The Quercetin


Quercetin is a flavonoid whose IUPAC name is 3,3 ‘, 4’, 5,7-pentahydroxyflavone and the brute or molecular formula C15H10O7.
Quercetin, which belongs to the flavonols group, is the aglyconic component of various glycosides, including rutin and quercitrin. This flavonoid is one of the most common present in nature as it is isolated from many plant species.
It is found in fact in:
– caper (which is the plant that contains the largest amount compared to weight);
– asparagus;
– the lovage;
– red grapes (and red wine);
– the red onion;
– tomatoes;
– green tea;
– berries;
– citrus fruits;
– broccoli;
– the blueberry;
– the Apple;
– the celery;
– propolis;
– and others.
This molecule is known for its high antioxidant and anti-inflammatory power; in fact, quercetin is proposed as a dietary supplement in formulations with antiaging and antioxidant activity.

It is indicated:
– in premature skin aging. This action would be attributable to the capacity, both orally and topically, to counteract the negative activity of solar radiation; the latter, in fact, lead to the synthesis of reactive oxygen species (free radicals) capable of producing structural alterations in the synthesis of collagen and elastin by the dermal fibroblasts.
– In diseases in which oxidative stress and chronic inflammation play a major role. These include allergies, insulin resistance, atherosclerosis, arthritis, Alzheimer’s disease, psoriasis, lupus and many of the diseases associated with aging; Quercetin inhibits several phases that lead to the release of histamine and the production of prostaglandins and leukotrienes with a pro-inflammatory action, as well as the 5-lipoxygenase and phospholipase A2 enzymes.

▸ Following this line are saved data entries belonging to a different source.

(* ===== verification/LogOps.v ===== *)
(** * Transactions from the file system's side

    [log_write] records a block once however often it is written, and pins
    its buffer; [begin_op] admits an operation only when the log has room for
    all it may write; the last [end_op] commits. *)

From S2P Require Import Prelude Defs State Logic Spinlock Sched Sleeplock Bio BioList BioCache Virtio VirtioSpec BioSpec Log LogSpec.

(** What the operations of the log leave alone. *)
Record op_frame (k k' : kernel) : Prop := {
  of_quiet : quiet (k_sy k) (k_sy k');
  of_mm : k_mm k' = k_mm k;
  of_fi : k_fi k' = k_fi k;
  of_ms : set_vd (ms_vd (k_ms k)) (k_ms k') = k_ms k;
  of_sb : fs_sb (k_fs k') = fs_sb (k_fs k);
  of_icache : fs_icache (k_fs k') = fs_icache (k_fs k) }.

#[export] Instance op_frame_preorder : PreOrder op_frame.
Proof.
  split.
  - intros k. by split.
  - intros k1 k2 k3 [] []. split; try congruence; [by etransitivity|].
    rewrite <- of_ms0. rewrite <- of_ms1. done.
Qed.

Lemma bio_op_frame k k' : bio_frame k k' -> op_frame k k'.
Proof. intros []. by split. Qed.

Lemma op_frame_calm k k' : op_frame k k' -> calm (k_sy k) -> calm (k_sy k').
Proof. intros []. by apply quiet_calm. Qed.

Lemma L_log_static : L_log ∈ static_locks.
Proof. unfold static_locks. right; right; right; right; left. Qed.

Lemma L_bcache_static : L_bcache ∈ static_locks.
Proof. unfold static_locks. right; right; left. Qed.

#[export] Hint Resolve L_log_static L_bcache_static : kern.

(** ** Absorption *)

(** The blocks of the transaction once [n] has been written. *)
Definition logged (bl : list Z) (n : Z) : list Z := if decide (n ∈ bl) then bl else bl ++ [n].

Lemma absorb_index_spec blocks bl n i :
  (forall j x, bl !! j = Some x -> blocks !! j = Some x) -> (forall x, x ∈ bl -> 0 <= x < FSSIZE) ->
  absorb_index blocks (length bl) n i =
    i + Z.of_nat (match list_find (eq n) bl with Some (j, _) => j | None => length bl end).
Proof.
  revert blocks i. induction bl as [|x bl IH]; intros blocks i Hpre Hsm; [destruct blocks; simpl; lia|].
  destruct blocks as [|y blocks]; [by specialize (Hpre 0%nat x eq_refl)|].
  assert (y = x) as -> by (specialize (Hpre 0%nat x eq_refl); by injection Hpre).
  cbn [length absorb_index list_find]. rewrite u32_block by (apply Hsm; by left).
  destruct (Z.eqb_spec x n) as [->|Hne].
  - rewrite decide_True by done. lia.
  - rewrite decide_False by done. rewrite IH.
    + destruct (list_find (eq n) bl) as [[j y]|]; simpl; lia.
    + intros j z Hz. by apply (Hpre (S j)).
    + intros z Hz. apply Hsm. by right.
Qed.

Lemma absorb_found (bl : list Z) (n : Z) : n ∈ bl -> exists j, list_find (eq n) bl = Some (j, n) /\ bl !! j = Some n.
Proof.
  intros Hin. destruct (list_find (eq n) bl) as [[j x]|] eqn:E.
  - pose proof E as E2. apply list_find_Some in E as (E & -> & _). by exists j.
  - apply list_find_None in E. rewrite Forall_forall in E. by apply E in Hin.
Qed.

Lemma absorb_new (bl : list Z) (n : Z) : n ∉ bl -> list_find (eq n) bl = None.
Proof. intros Hin. apply list_find_None, Forall_forall. by intros x Hx ->. Qed.

(** The header after [log_write] of block [n]. *)
Lemma log_has_add g st bl n :
  log_has g st bl -> n ∉ bl -> 0 <= n < FSSIZE -> ~ in_log st n -> (S (length bl) < Z.to_nat LOGSIZE)%nat ->
  log_has (set_log_n (lh_n (lg_lh g) + 1) (set_lh_blocks (Z.of_nat (length bl)) n g)) st (bl ++ [n]).
Proof.
  intros [H1 H2 H3 H4 H5 H6 H7 H8 H9] Hn Hr Hlog Hlen. split; try done; simpl.
  - rewrite H4, length_app. simpl. lia.
  - by rewrite length_insert.
  - rewrite length_app. simpl. lia.
  - rewrite Nat2Z.id. intros i x Hx. apply lookup_snoc_Some in Hx as [[Hi Hx]|[-> ->]].
    + rewrite list_lookup_insert_ne by lia. by apply H7.
    + apply list_lookup_insert_eq. lia.
  - apply NoDup_app. split_and!; [done| |apply NoDup_singleton].
    intros x Hx ->%list_elem_of_singleton. done.
  - intros x. rewrite elem_of_app, list_elem_of_singleton. intros [Hx| ->]; [by apply H9|done].
Qed.

Lemma log_has_same g st bl j n :
  log_has g st bl -> bl !! j = Some n -> log_has (set_lh_blocks (Z.of_nat j) n g) st bl.
Proof.
  intros [H1 H2 H3 H4 H5 H6 H7 H8 H9] Hj. split; try done; simpl.
  - by rewrite length_insert.
  - rewrite Nat2Z.id. intros i x Hx. destruct (decide (i = j)) as [->|].
    + rewrite list_lookup_insert_eq by (rewrite H5; apply lookup_lt_Some in Hj; lia). congruence.
    + rewrite list_lookup_insert_ne by done. by apply H7.
Qed.

Section ops.
Context {D : DiskDriver} {DL : DiskLaw D}.

(** The cache looks at the synchronisation state for the running pid only. *)
Lemma bio_ok_sync k s H P : run_pid s = run_pid (k_sy k) -> bio_ok k H P -> bio_ok (set_sy s k) H P.
Proof.
  intros E [[l []] H2 H3 H4 H5 H6 H7 H8 H9]. split; try done; [exists l; by split|].
  intros b Hb. kproj. rewrite E. by apply H4.
Qed.

Lemma pins_of_logged bl P n :
  pins_of bl P -> n ∉ bl -> pins_of (bl ++ [n]) (<[n := pin P n + 1]> P).
Proof.
  intros Hp Hn m. rewrite pin_insert. destruct (decide (m = n)) as [->|Hne].
  - rewrite Hp, decide_False, decide_True; [done| |done]. apply elem_of_app. right. by left.
  - rewrite Hp. case_decide as E; case_decide as E2; try done.
    + exfalso. apply E2, elem_of_app. by left.
    + apply elem_of_app in E2 as [?|E2]; [done|]. by apply list_elem_of_singleton in E2.
Qed.

(** What [log_write] leaves of the fields of the log. *)
Definition same_counts (g g' : log) : Prop :=
  lg_outstanding g' = lg_outstanding g /\ lg_committing g' = lg_committing g /\ lg_size g' = lg_size g.

Lemma log_write_rule b n H P st bl (Q : unit -> kernel -> Prop) k :
  calm (k_sy k) -> log_has (the_log k) st bl -> bio_ok k H P -> H !! b = Some n -> ~ in_log st n ->
  pins_of bl P -> Z.of_nat (length bl) < lg_size (the_log k) - 1 -> lg_size (the_log k) <= LOGSIZE ->
  1 <= lg_outstanding (the_log k) ->
  (forall k' P', op_frame k k' -> log_has (the_log k') st (logged bl n) -> same_counts (the_log k) (the_log k') ->
     bio_ok k' H P' -> pins_of (logged bl n) P' -> the_disk k' = the_disk k ->
     (forall m, view k' m = view k m) -> Q tt k') ->
  wp disk_turn (log_write b) Q k.
Proof.
  intros Hc Hg Hb Hh Hlog Hp Hroom Hsize Hout HQ.
  destruct (held_buf k H P b n Hb Hh) as (Hlt & Hn & Hlen & _ & _ & [_ Hbn] & _).
  unfold log_write. apply wp_bind, wp_gets. rewrite (lo_n _ _ _ Hg), !Z.geb_leb.
  destruct (Z.leb_spec LOGSIZE (Z.of_nat (length bl))); [lia|].
  destruct (Z.leb_spec (lg_size (the_log k) - 1) (Z.of_nat (length bl))); [lia|]. cbn [orb].
  destruct (Z.ltb_spec (lg_outstanding (the_log k)) 1); [lia|].
  apply wp_bind, wp_acquire; [eauto with kern|]. set (s1 := sy_acquire L_log (k_sy k)).
  apply wp_bind, wp_gets. change (the_log (set_sy s1 k)) with (the_log k).
  apply wp_bind, wp_gets. rewrite buf_at_set_sy, Hbn, (lo_n _ _ _ Hg), Nat2Z.id.
  rewrite (absorb_index_spec _ bl) by (apply Hg || (intros x Hx; by apply (lo_home _ _ _ Hg))).
  assert (s32 n = n) as -> by (apply swrap_id; [lia|]; unfold FSSIZE in Hn; lia).
  assert (calm (k_sy k) -> sync_ok s1 /\ lock_free s1 L_bcache) as [Hok1 Hfr1]; [|done|].
  { intros _. split; [eauto with kern|]. apply lock_free_acquire; [done|eauto with kern]. }
  destruct (decide (n ∈ bl)) as [Hin|Hin].
  - destruct (absorb_found bl n Hin) as (j & -> & Hj). pose proof (lookup_lt_Some _ _ _ Hj) as Hjlt.
    rewrite Z.add_0_l. apply wp_bind. unfold put_lh_block.
    destruct (Z.ltb_spec (Z.of_nat j) LOGSIZE); [|lia]. apply wp_modify.
    apply wp_bind. destruct (Z.eqb_spec (Z.of_nat j) (Z.of_nat (length bl))); [lia|]. apply wp_ret.
    apply (wp_release _ (k_sy k)); [eauto with kern..|reflexivity|]. intros s' Hq _.
    apply (HQ _ P); try done; unfold logged; rewrite ?decide_True by done; try done.
    + by apply log_has_same.
    + apply (bio_ok_sync (put_log _ k)); [by apply quiet_run_pid|]. by apply put_log_bio.
  - rewrite (absorb_new bl n Hin). apply wp_bind. unfold put_lh_block. rewrite Z.add_0_l.
    destruct (Z.ltb_spec (Z.of_nat (length bl)) LOGSIZE); [|lia]. apply wp_modify.
    apply wp_bind. rewrite Z.eqb_refl. cbn [when].
    set (g1 := set_lh_blocks (Z.of_nat (length bl)) n (the_log k)).
    change (put_log _ (set_sy s1 k)) with (set_sy s1 (put_log g1 k)).
    apply wp_bind, (repin_rule 1 b n H P); [done|done| |done| |].
    + apply bio_ok_sync; [done|by apply put_log_bio].
    + rewrite Hp, decide_False by done. lia.
    + intros k1 Hf1 Hok2 Hd1 Hv1. apply wp_modify.
      assert (the_log k1 = g1) as -> by apply (bf_log _ _ Hf1). change (lh_n (lg_lh g1)) with (lh_n (lg_lh (the_log k))).
      set (g2 := set_log_n _ g1).
      apply (wp_release _ (k_sy k)); [eauto with kern..|apply Hf1|]. intros s' Hq _.
      apply (HQ _ (<[n := pin P n + 1]> P)); unfold logged; rewrite ?decide_False by done.
      * destruct Hf1. by split.
      * apply log_has_add; try done. unfold LOGSIZE, MAXOPBLOCKS in *. lia.
      * done.
      * apply (bio_ok_sync (put_log _ k1)); [|by apply put_log_bio]. kproj.
        rewrite (quiet_run_pid _ _ Hq). symmetry. apply (quiet_run_pid _ _ (bf_quiet _ _ Hf1)).
      * by apply pins_of_logged.
      * done.
      * done.
Qed.

(** ** begin_op, end_op *)

Lemma tx_ok_log k st bl P g s :
  tx_ok k st bl P -> quiet (k_sy k) s -> log_has g st bl -> tx_ok (set_sy s (put_log g k)) st bl P.
Proof.
  intros [H1 H2 H3 H4 H5] Hq Hg. split; try done; kproj.
  - by eapply quiet_calm.
  - apply (bio_ok_sync (put_log g k)); [by apply quiet_run_pid|by apply put_log_bio].
Qed.

Lemma log_has_counts g st bl o c :
  log_has g st bl -> log_has (set_lg_committing c (set_lg_outstanding o g)) st bl.
Proof. intros []. by split. Qed.

(** An update of the log between [acquire] and [release] of its lock, with a
    wake-up. *)
Lemma log_wakeup_rule (g : log -> log) (Q : unit -> kernel -> Prop) k :
  calm (k_sy k) ->
  (forall s', quiet (k_sy k) s' -> Q tt (set_sy s' (put_log (g (the_log k)) k))) ->
  wp disk_turn (acquire L_log ;; upd_log g ;; wakeup C_log ;; release L_log) Q k.
Proof.
  intros Hc HQ. apply wp_bind, wp_acquire; [eauto with kern|]. apply wp_bind, wp_modify.
  apply wp_bind, wp_wakeup; [kproj; eauto with kern|kproj; apply procs_free_acquire; eauto with kern|].
  intros s2 Hq2 _. apply (wp_release _ (k_sy k)); [eauto with kern..|done|]. intros s3 Hq3 _. by apply HQ.
Qed.

(** The end of the last operation: the transaction is committed. *)
Lemma end_op_last_rule st bl P (Q : unit -> kernel -> Prop) k :
  tx_ok k st bl P -> pins_of bl P -> lg_outstanding (the_log k) = 1 -> lg_committing (the_log k) = 0 ->
  (forall k', op_frame k k' -> tx_ok k' st [] ∅ -> lg_outstanding (the_log k') = 0 ->
     lg_committing (the_log k') = 0 -> lg_size (the_log k') = lg_size (the_log k) ->
     the_disk k' = apply_writes (if decide (bl = []) then [] else commit_ws k st bl) (the_disk k) ->
     (forall m, ~ in_log st m -> view k' m = view k m) -> Q tt k') ->
  wp disk_turn end_op Q k.
Proof.
  intros Htx Hp Hout Hcom HQ. pose proof (tx_calm _ _ _ _ Htx) as Hc. unfold end_op.
  apply wp_bind, wp_acquire; [eauto with kern|]. apply wp_bind, wp_modify, wp_bind, wp_gets.
  change (the_log (put_log ?g _)) with g. cbn [lg_committing lg_outstanding set_lg_outstanding].
  change (the_log (set_sy _ k)) with (the_log k). rewrite Hcom, Hout. cbn [c_true Z.eqb negb Z.sub Z.add Z.opp Z.pos_sub].
  apply wp_bind, wp_modify. set (g1 := set_lg_committing 1 (set_lg_outstanding 0 (the_log k))).
  match goal with |- wp _ _ _ ?k' => change k' with (set_sy (sy_acquire L_log (k_sy k)) (put_log g1 k)) end.
  apply wp_bind, (wp_release _ (k_sy k)); [eauto with kern..|reflexivity|]. intros s1 Hq1 _.
  change (set_sy s1 (set_sy _ ?kk)) with (set_sy s1 kk). cbn [when].
  assert (log_has g1 st bl) as Hg1 by (apply log_has_counts, Htx).
  pose proof (tx_ok_log k st bl P g1 s1 Htx Hq1 Hg1) as Htx1. set (k1 := set_sy s1 (put_log g1 k)) in *.
  assert (op_frame k k1) as Hf1 by (by split).
  apply wp_bind. destruct (decide (bl = [])) as [->|Hne].
  - unfold commit. apply wp_bind, wp_gets. rewrite (lo_n _ _ _ (tx_log _ _ _ _ Htx1)). apply wp_ret.
    apply log_wakeup_rule; [apply Htx1|]. intros s2 Hq2. apply HQ; try done.
    + etransitivity; [done|]. by split.
    + destruct (tx_ok_log k1 st [] P (set_lg_committing 0 g1) s2 Htx1 Hq2) as [A1 A2 A3 A4 A5];
        [by destruct Hg1; split|]. split; try done.
      * apply (bio_ok_pins _ _ P); [|done]. intros m. rewrite Hp, decide_False; [done|apply not_elem_of_nil].
      * rewrite map_size_empty. vm_compute. lia.
  - apply (commit_rule st bl P); [done|done|done|]. intros k2 Hf2 Ht2 Hd2 Hv2.
    apply log_wakeup_rule; [apply Ht2|]. intros s2 Hq2.
    assert (the_log k2 = set_log_n 0 g1) as El by apply (bf_log _ _ Hf2).
    apply HQ; rewrite ?El; try done.
    + etransitivity; [done|]. destruct Hf2. split; try done. kproj. by etransitivity.
    + apply tx_ok_log; [done|done|]. pose proof (tx_log _ _ _ _ Ht2) as []. rewrite El in *. by split.
Qed.
(** ** Crashes during recovery *)

Lemma recover_prefix d st bl j :
  tx_blocks st bl -> log_on_disk d st bl -> length (dblk d st) = Z.to_nat BSIZE ->
  let d' := apply_writes (take j (recover_ws d st bl)) d in
  exists bl', tx_blocks st bl' /\ log_on_disk d' st bl' /\
    forall m, ~ in_log st m -> after_recovery d' st bl' m = after_recovery d st bl m.
Proof.
  intros Htb Hlog Hlen d'. destruct (decide (j <= length bl)%nat) as [Hj|Hj].
  - exists bl. set (homes := map (fun i => (get_blk bl i, dblk d (st + Z.of_nat i + 1))) (seq 0 (length bl))).
    assert (take j (recover_ws d st bl) = take j homes) as E.
    { unfold recover_ws. apply take_app_le. unfold homes. by rewrite length_map, length_seq. }
    assert (forall m, m ∉ bl -> dblk d' m = dblk d m) as Hout.
    { intros m Hm. unfold d'. rewrite E. apply dblk_writes_out. intros Hin%elem_of_take_keys.
      unfold homes in Hin. by rewrite blk_keys in Hin. }
    assert (forall m, in_log st m -> dblk d' m = dblk d m) as Hin.
    { intros m Hm. apply Hout. intros Hb. by apply (tb_home _ _ Htb m). }
    pose proof (tb_fits _ _ Htb) as Hfit. split_and!; [done| |].
    + unfold log_on_disk. rewrite Hin by (unfold in_log, LOGSIZE, MAXOPBLOCKS; lia). done.
    + intros m Hm. destruct (decide (m ∈ bl)) as [Hb|Hb].
      * apply list_elem_of_lookup in Hb as [i Hi]. rewrite !(after_recovery_in _ _ _ i) by done.
        apply Hin. apply lookup_lt_Some in Hi. unfold in_log. lia.
      * rewrite !after_recovery_out by done. by apply Hout.
  - exists []. assert (d' = apply_writes (recover_ws d st bl) d) as ->.
    { unfold d'. rewrite take_ge; [done|]. unfold recover_ws. rewrite length_app, length_map, length_seq. simpl. lia. }
    split_and!; [apply tx_blocks_nil| |].
    + apply (header_on_disk _ _ _ (dblk d st)); [done|apply tx_blocks_nil|]. unfold recover_ws.
      by rewrite apply_writes_snoc, dblk_write, decide_True.
    + intros m Hm. rewrite after_recovery_out; [done|done|apply not_elem_of_nil].
Qed.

– Hemorrhoids, venous insufficiency and capillary fragility. The ability of glucosides such as rutin is well known, to act as antihaemorrhagic and anti-edema with an important therapeutic role in the presence of hemorrhoids, varicose veins and typical manifestations of venous insufficiency (night cramps, pain, heaviness and swelling in the legs).
At the same time it exerts a powerful direct and indirect antioxidant action, protecting the activity of endogenous antioxidant enzyme systems: catalase, superoxide dismutase, glutathione peroxidase and glutathione reductase.

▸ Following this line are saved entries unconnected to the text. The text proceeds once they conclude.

(* ===== verification/File.v ===== *)
(** * [kernel/file.c], and [pipealloc] of [kernel/pipe.c]

    A [struct file *] is an index into [ftable.file]. *)

From S2P Require Import Prelude Defs State Logic Memory Spinlock Sched Sleeplock Kalloc Vm Copy Uart Printf Console Bio Log Fs Pipe.

Definition file_at (k : kernel) (f : nat) : file := default zero_file (fi_ftable (k_fi k) !! f).
Definition get_file (f : nat) : M file := gets (fun k => file_at k f).
Definition set_file (f : nat) (g : file -> file) (k : kernel) : kernel :=
  set_fi (set_ftable (alter g f (fi_ftable (k_fi k))) (k_fi k)) k.
Definition upd_file (f : nat) (g : file -> file) : M unit := modify (set_file f g).

Definition fileinit : M unit := initlock L_ftable "ftable".

Definition filealloc : M (option nat) :=
  acquire L_ftable ;;
  let* r := for_each (seq 0 NFILE) (fun i =>
    let* f := get_file i in
    if f_ref f =? 0 then
      upd_file i (set_f_ref 1) ;;
      release L_ftable ;;
      ret (Some i)
    else ret None) in
  match r with
  | Some i => ret (Some i)
  | None => release L_ftable ;; ret None
  end.

Definition filedup (f : nat) : M nat :=
  acquire L_ftable ;;
  let* x := get_file f in
  if f_ref x <? 1 then panic "filedup" else
  upd_file f (fun x => set_f_ref (f_ref x + 1) x) ;;
  release L_ftable ;;
  ret f.

Section file.
Context {D : DiskDriver} {L : Linker}.

Definition fileclose (f : nat) : M unit :=
  acquire L_ftable ;;
  let* x := get_file f in
  if f_ref x <? 1 then panic "fileclose" else
  upd_file f (fun x => set_f_ref (f_ref x - 1) x) ;;
  let* ff := get_file f in
  if f_ref ff >? 0 then release L_ftable else
  upd_file f (set_f_ref 0) ;;
  upd_file f (set_f_type FD_NONE) ;;
  release L_ftable ;;
  match f_type ff with
  | FD_PIPE => pipeclose (f_pipe ff) (f_writable ff)
  | FD_INODE | FD_DEVICE =>
      begin_op ;;
      let* ip := deref (f_ip ff) in
      iput ip ;;
      end_op
  | FD_NONE => ret tt
  end.

(** The bytes of [struct stat]: the four at offset 12 are padding, which the
    source leaves uninitialised. *)
Definition stat_bytes (st : stat) : list Z :=
  le_bytes 4 (u32 (st_dev st)) ++ le_bytes 4 (st_ino st) ++ le_bytes 2 (u16 (st_type st)) ++
  le_bytes 2 (u16 (st_nlink st)) ++ [0; 0; 0; 0] ++ le_bytes 8 (st_size st).

Definition filestat (f : nat) (addr : Z) : M Z :=
  let* p := curproc in
  let* x := get_file f in
  match f_type x with
  | FD_INODE | FD_DEVICE =>
      ilock (f_ip x) ;;
      let* i := deref (f_ip x) in
      let* ip := get_inode i in
      let st := stati ip in
      iunlock (f_ip x) ;;
      let* pr := get_proc p in
      let* r := copyout (p_pagetable pr) addr (stat_bytes st) in
      if r <? 0 then ret (-1) else ret 0
  | _ => ret (-1)
  end.

Definition get_devsw (major : Z) : M devsw :=
  gets (fun k => default (mk_devsw None None) (fi_devsw (k_fi k) !! Z.to_nat major)).
Definition dev_call (fn : devfn) (addr n : Z) : M Z :=
  match fn with
  | Consoleread => consoleread (To_user addr) n
  | Consolewrite => consolewrite (From_user addr) n
  end.

Definition fileread (f : nat) (addr n : Z) : M Z :=
  let* x := get_file f in
  if f_readable x =? 0 then ret (-1) else
  match f_type x with
  | FD_PIPE => piperead (f_pipe x) addr n
  | FD_DEVICE =>
      if (f_major x <? 0) || (f_major x >=? NDEV) then ret (-1) else
      let* d := get_devsw (f_major x) in
      match dv_read d with
      | None => ret (-1)
      | Some fn => dev_call fn addr n
      end
  | FD_INODE =>
      ilock (f_ip x) ;;
      let* ip := deref (f_ip x) in
      let* x := get_file f in
      let* r := readi ip (To_user addr) (f_off x) (u32 n) in
      let r := s32 r.1 in
      when (r >? 0) (upd_file f (fun x => set_f_off (u32 (f_off x + r)) x)) ;;
      iunlock (f_ip x) ;;
      ret r
  | FD_NONE => panic "fileread"
  end.

(** [((MAXOPBLOCKS-1-1-2) / 2) * BSIZE] *)
Definition filewrite_max : Z := (MAXOPBLOCKS - 1 - 1 - 2) / 2 * BSIZE.

(** The [while] loop; its result is the final [i]. *)
Definition filewrite_loop (f : nat) (addr n : Z) : M Z :=
  loop (S (S (Z.to_nat (n / filewrite_max)))) (fun i =>
    if i <? n then
      let n1 := if n - i >? filewrite_max then filewrite_max else n - i in
      begin_op ;;
      let* x := get_file f in
      ilock (f_ip x) ;;
      let* ip := deref (f_ip x) in
      let* x := get_file f in
      let* r := writei ip (From_user (u64 (addr + i))) (f_off x) n1 in
      when (r >? 0) (upd_file f (fun x => set_f_off (u32 (f_off x + r)) x)) ;;
      iunlock (f_ip x) ;;
      end_op ;;
      if r <? 0 then ret (inr i) else
      if negb (r =? n1) then panic "short filewrite" else
      ret (inl (i + r))
    else ret (inr i)) 0.

Definition filewrite (f : nat) (addr n : Z) : M Z :=
  let* x := get_file f in
  if f_writable x =? 0 then ret (-1) else
  match f_type x with
  | FD_PIPE => pipewrite (f_pipe x) addr n
  | FD_DEVICE =>
      if (f_major x <? 0) || (f_major x >=? NDEV) then ret (-1) else
      let* d := get_devsw (f_major x) in
      match dv_write d with
      | None => ret (-1)
      | Some fn => dev_call fn addr n
      end
  | FD_INODE =>
      let* i := filewrite_loop f addr n in
      ret (if i =? n then n else -1)
  | FD_NONE => panic "filewrite"
  end.

(** The page of a new pipe keeps what [kalloc] filled it with. *)
Definition new_pipe : pipe := mk_pipe (repeat 5 (Z.to_nat PIPESIZE)) 0 0 1 1.

(** The result, [*f0] and [*f1]. *)
Definition pipealloc : M (Z * option nat * option nat) :=
  let* f0 := filealloc in
  match f0 with
  | None => ret (-1, None, None)
  | Some a =>
      let* f1 := filealloc in
      match f1 with
      | None => fileclose a ;; ret (-1, f0, f1)
      | Some b =>
          let* pi := kalloc in
          if pi =? 0 then
            fileclose a ;;
            fileclose b ;;
            ret (-1, f0, f1)
          else
            modify (set_pipe pi new_pipe) ;;
            initlock (L_pipe pi) "pipe" ;;
            upd_file a (set_f_type FD_PIPE) ;;
            upd_file a (set_f_readable 1) ;;
            upd_file a (set_f_writable 0) ;;
            upd_file a (set_f_pipe pi) ;;
            upd_file b (set_f_type FD_PIPE) ;;
            upd_file b (set_f_readable 0) ;;
            upd_file b (set_f_writable 1) ;;
            upd_file b (set_f_pipe pi) ;;
            ret (0, f0, f1)
      end
  end.

End file.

The reduction of cardiovascular risk may be promoted by the antiplatelet and antithrombotic activity of quercetin. In addition, Quercetin could also help prevent cancer, but in this sense it should always be consulted anyway and always the doctor. In vitro and on animal models it has indeed been shown to stop the growth or even lead to apoptosis (cell death) colonies of cancer cells of different origins in different replication stages.
However, there are contra-indications. The antiplatelet and antithrombotic activity requires caution in the use of quercetin by patients in treatment with antiplatelet agents (Aspirinetta, CardioAspirin) and oral anticoagulants (Coumadin, Sintrom). Some in vitro studies have attributed to the quercetin a mutagenic activity, not confirmed by long-term in vivo studies.

Warning: The information reported is not medical advice and may not be accurate. The contents are for illustrative purposes only and do not replace medical advice.